* **EXERCISE OBJECTIVE**:
Return exactly the span of lines in the following data that opens with the line containing "11 := mkClub" and closes with the line containing "let f := users_summary". Include nothing else.
----
(* ===== verification/Catalogue.v ===== *)
(** The public and personal listings of [competitions/views.py]: the dashboards, the
    competitions open to players and referees, the published brackets, the results and
    the lists of seminars, with the figures of [competitions/serializers.py].

    The creation times of competitions and seminars, the groups of a user and the
    logins of profiles and clubs are arguments, and so are the approvals, which are only
    read.  Rows without an order of their own come by primary key. *)

From Stdlib Require Import Ascii SpecFloat.
From S2P Require Import Prelude Store Points Ranking Ledger NumberingService NumberingPlan Payments GroupRegistration Text Approvals Seminars Eligibility.
Local Open Scope Z_scope.

(** ** The registration period *)

(** [_opened]: the query that keeps the competitions open on day [today]. *)
Definition open_q (manual : option bool) (start stop today : Z) : bool :=
  bool_decide (manual = Some true) || is_none manual && (start <=? today) && (today <=? stop).

Definition _opened {A} (manual : A → option bool) (start stop : A → Z) (today : Z) (only_open : bool)
    (qs : list (Z * A)) : list (Z * A) :=
  if negb only_open then qs
  else List.filter (λ kc, open_q (manual kc.2) (start kc.2) (stop kc.2) today) qs.
(** The one condition behind the three lists. *)
Definition student_kept (belt : string) (coach club : option Z) (code : string) (kr : Z * Profile) : bool :=
  has_role "player" (role_of kr) && belt_kept belt kr && id_kept coach by_coach kr && id_kept club in_club kr && code_kept code kr.

Lemma coach_list_filter s coach belt club code : truthy_id coach = true →
  coach_students_qs s coach belt club code = List.filter (student_kept belt coach club code) (rows_by_id (ac_profiles s)).
Proof.
  intros Ht. unfold coach_students_qs. rewrite Ht. cbn [negb]. apply truthy_some in Ht as (c & -> & Hc). change (default 0 (Some c)) with c.
  unfold players, _students_qs_by_user_coach. autorewrite with report_filters. apply List.filter_ext. intros kr.
  unfold student_kept, id_kept. rewrite (proj2 (Z.eqb_neq c 0) Hc). cbn [orb].
  btauto.
Qed.

Lemma club_list_filter s club belt coach code : truthy_id club = true →
  club_students_qs s club belt coach code = List.filter (student_kept belt coach club code) (rows_by_id (ac_profiles s)).
Proof.
  intros Ht. unfold club_students_qs. rewrite Ht. cbn [negb]. apply truthy_some in Ht as (c & -> & Hc). change (default 0 (Some c)) with c.
  unfold players. autorewrite with report_filters. apply List.filter_ext. intros kr.
  unfold student_kept, id_kept. rewrite (proj2 (Z.eqb_neq c 0) Hc). cbn [orb].
  btauto.
Qed.

Lemma board_list_filter s board belt coach club code : truthy_id board = true ∨ truthy_id club = true →
  board_students_qs s board belt coach club code =
  List.filter (λ kr, existsb (λ c, in_club c kr) (if truthy_id club then [default 0 club] else _clubs_qs_for_board s (default 0 board))
                     && student_kept belt coach None code kr) (rows_by_id (ac_profiles s)).
Proof.
  intros Ht. unfold board_students_qs.
  assert (negb (truthy_id board) && negb (truthy_id club) = false) as -> by (destruct Ht as [-> | ->]; by rewrite ?andb_false_r).
  cbn zeta. unfold players. autorewrite with report_filters. apply List.filter_ext. intros kr.
  unfold student_kept, id_kept. btauto.
Qed.

Lemma elem_of_clubs_for_board s b c : c ∈ _clubs_qs_for_board s b ↔
  ∃ row, ac_clubs s !! c = Some row ∧ cd_tkd_board (cb_data row) = Some b.
Proof.
  unfold _clubs_qs_for_board. rewrite list_elem_of_fmap. split.
  - intros ([c' row] & -> & [Hin%elem_of_rows_by_id Hb%bool_decide_eq_true]%elem_of_filter_list). by exists row.
  - intros (row & Hc & Hb). exists (c, row). split; [done|]. apply elem_of_filter_list.
    split; [by apply elem_of_rows_by_id|by apply bool_decide_eq_true].
Qed.

(** The lists of students agree. For a coach and a club, the list of the coach
    restricted to the club, the list of the club restricted to the coach and the list of
    any board for this club and coach hold the same players in the same order; and the
    list of a board without a club holds exactly the players that the lists of its clubs
    hold, if no key is zero. *)
Theorem student_lists_agree s coach club board belt code :
  (∀ k row, ac_clubs s !! k = Some row → k ≠ 0) →
  (truthy_id coach = true → truthy_id club = true →
     coach_students_qs s coach belt club code = club_students_qs s club belt coach code ∧
     board_students_qs s board belt coach club code = club_students_qs s club belt coach code) ∧
  (∀ b kr, b ≠ 0 → kr ∈ board_students_qs s (Some b) belt coach None code ↔
     ∃ c row, ac_clubs s !! c = Some row ∧ cd_tkd_board (cb_data row) = Some b ∧
       kr ∈ club_students_qs s (Some c) belt coach code).
Proof.
  intros Hkeys. split.
  - intros Hco Hcl. rewrite coach_list_filter, club_list_filter, board_list_filter by auto. split; [done|].
    rewrite Hcl. apply truthy_some in Hcl as (c & -> & Hc). change (default 0 (Some c)) with c. apply List.filter_ext. intros kr.
    unfold student_kept, id_kept. rewrite (proj2 (Z.eqb_neq c 0) Hc). cbn [existsb orb]. rewrite orb_false_r.
    btauto.
  - intros b kr Hb. assert (Htb : truthy_id (Some b) = true) by (cbn; by apply negb_true_iff, Z.eqb_neq).
    rewrite board_list_filter by auto. cbn [truthy_id default]. rewrite elem_of_filter_list, andb_true_iff, existsb_exists.
    setoid_rewrite <- list_elem_of_In. setoid_rewrite elem_of_clubs_for_board.
    assert (Hclub : ∀ c row, ac_clubs s !! c = Some row → kr ∈ club_students_qs s (Some c) belt coach code ↔
      kr ∈ rows_by_id (ac_profiles s) ∧ in_club c kr = true ∧ student_kept belt coach None code kr = true).
    { intros c row Hc. apply Hkeys in Hc. rewrite club_list_filter by (cbn; by apply negb_true_iff, Z.eqb_neq).
      rewrite elem_of_filter_list. unfold student_kept, id_kept. rewrite (proj2 (Z.eqb_neq c 0) Hc). cbn [orb].
      rewrite !andb_true_iff. tauto. }
    split.
    + intros (Hin & (c & (row & Hc & Hbd) & Hi) & Hk). exists c, row. split_and!; [done..|]. by apply (Hclub c row Hc).
    + intros (c & row & Hc & Hbd & (Hin & Hi & Hk)%(Hclub c row Hc)). split; [done|]. split; [|done]. exists c. eauto.
Qed.

(** ** Witnesses and examples *)

(** A player in club 11 of board 5 with coach 2, who is also a referee, in club 12. *)
Definition report_person (first role belt : string) (club coach : option Z) : Person :=
  mkPerson first "x" "f" ("00" ++ first) "1380/01/01" "male" ("09" ++ first) role "" "" "" "" "" (Some 5) "" coach "" club []
    belt "" "" false None None false false None None false None None false None None true.

Definition report_accounts : accounts :=
  set_ac_profiles {[ 1 := mkProfile None (report_person "p" "player" "سبز" (Some 11) (Some 2)) ∅;
                     2 := mkProfile None (report_person "c" "both" "قرمز" (Some 12) None) {[ 11 ]} ]}%string
  (set_ac_clubs {[ 11 := mkClub (mkClubData "one" "" "" "" "" None "" "" "" (Some 5) "" "" "" "" "" true) None;
                   12 := mkClub (mkClubData "two" "" "" "" "" None "" "" "" (Some 6) "" "" "" "" "" true) None ]}%string
   empty_accounts).

Lemma role_figures_add_up_witness :
  let f := users_summary (λ _, 3) (λ _, 9) report_accounts (Some 1) (Some 5) 12 in
  rc_player (uf_all f) + rc_coach (uf_all f) + rc_referee (uf_all f) = uf_total_all f + 1 ∧ sumZ (snd <$> uf_by_role f) = uf_total f.
Proof.
  assert (Hr : ∀ k p, ac_profiles report_accounts !! k = Some p → pe_role (pf_person p) ∈ ROLE_CHOICES).
  { assert (Hall : map_Forall (λ _ p, pe_role (pf_person p) ∈ ROLE_CHOICES) (ac_profiles report_accounts)).
    { refine (bool_decide_unpack _ _). vm_compute. exact I. }
    exact Hall. }
  destruct (role_figures_add_up (λ _, 3) (λ _, 9) report_accounts (Some 1) (Some 5) 12 Hr) as (H1 & _ & _ & _ & _ & H2 & _).
  exact (conj H1 H2).
Defined.

Lemma student_lists_agree_witness :
  coach_students_qs report_accounts (Some 2) "" (Some 11) "" = club_students_qs report_accounts (Some 11) "" (Some 2) "".
Proof.
  refine (proj1 (proj1 (student_lists_agree report_accounts (Some 2) (Some 11) None "" "" _) eq_refl eq_refl)).
  assert (Hall : map_Forall (λ k _, k ≠ 0) (ac_clubs report_accounts)).
  { refine (bool_decide_unpack _ _). vm_compute. exact I. }
  exact Hall.
Defined.

(** The list of one coach, and the figures: the person who is both counts as coach and
    as referee. *)
Example report_of_coach :
  (λ r, (sw_full_name r, sw_belt r, sw_relation r, sw_rank r)) <$>
    coach_students {[ 100 := mkEnrollment 5 1 None "" "" None "" None "" None None (b64_of_Z 55) "" 0 "paid" true 0 "" None "gold" None 0 0 false false ]}
      report_accounts (Some 2) "سبز" None "" = [("p x", "سبز", "one", (4, 4))]%string ∧
  uf_all (users_summary (λ _, 3) (λ _, 9) report_accounts None None 12) = mkRoleCounts 1 1 1 2.
Proof. split; vm_compute; reflexivity. Qed.

(** A belt that is no choice does not filter at all. *)
Example unknown_belt_filters_nothing :
  (coach_students_qs report_accounts (Some 2) "بنفش" None "").*1 = [1] ∧
  (coach_students_qs report_accounts (Some 2) "قرمز" None "").*1 = [].
Proof. split; vm_compute; reflexivity. Qed.

Example dates_of_forms :
  _norm_date_str "۱۴۰۲/۴/۵" = "1402-04-05"%string ∧ _norm_date_str "1402.4.5" = "1402-04-05"%string ∧
  _to_gdate_from_any (λ _ _ _, None) "2024/5/1" = Some (mkDate 2024 5 1).
Proof. split_and!; vm_compute; reflexivity. Qed.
----
* **REPLY**:
  (set_ac_clubs {[ 11 := mkClub (mkClubData "one" "" "" "" "" None "" "" "" (Some 5) "" "" "" "" "" true) None;
                   12 := mkClub (mkClubData "two" "" "" "" "" None "" "" "" (Some 6) "" "" "" "" "" true) None ]}%string
   empty_accounts).

Lemma role_figures_add_up_witness :
  let f := users_summary (λ _, 3) (λ _, 9) report_accounts (Some 1) (Some 5) 12 in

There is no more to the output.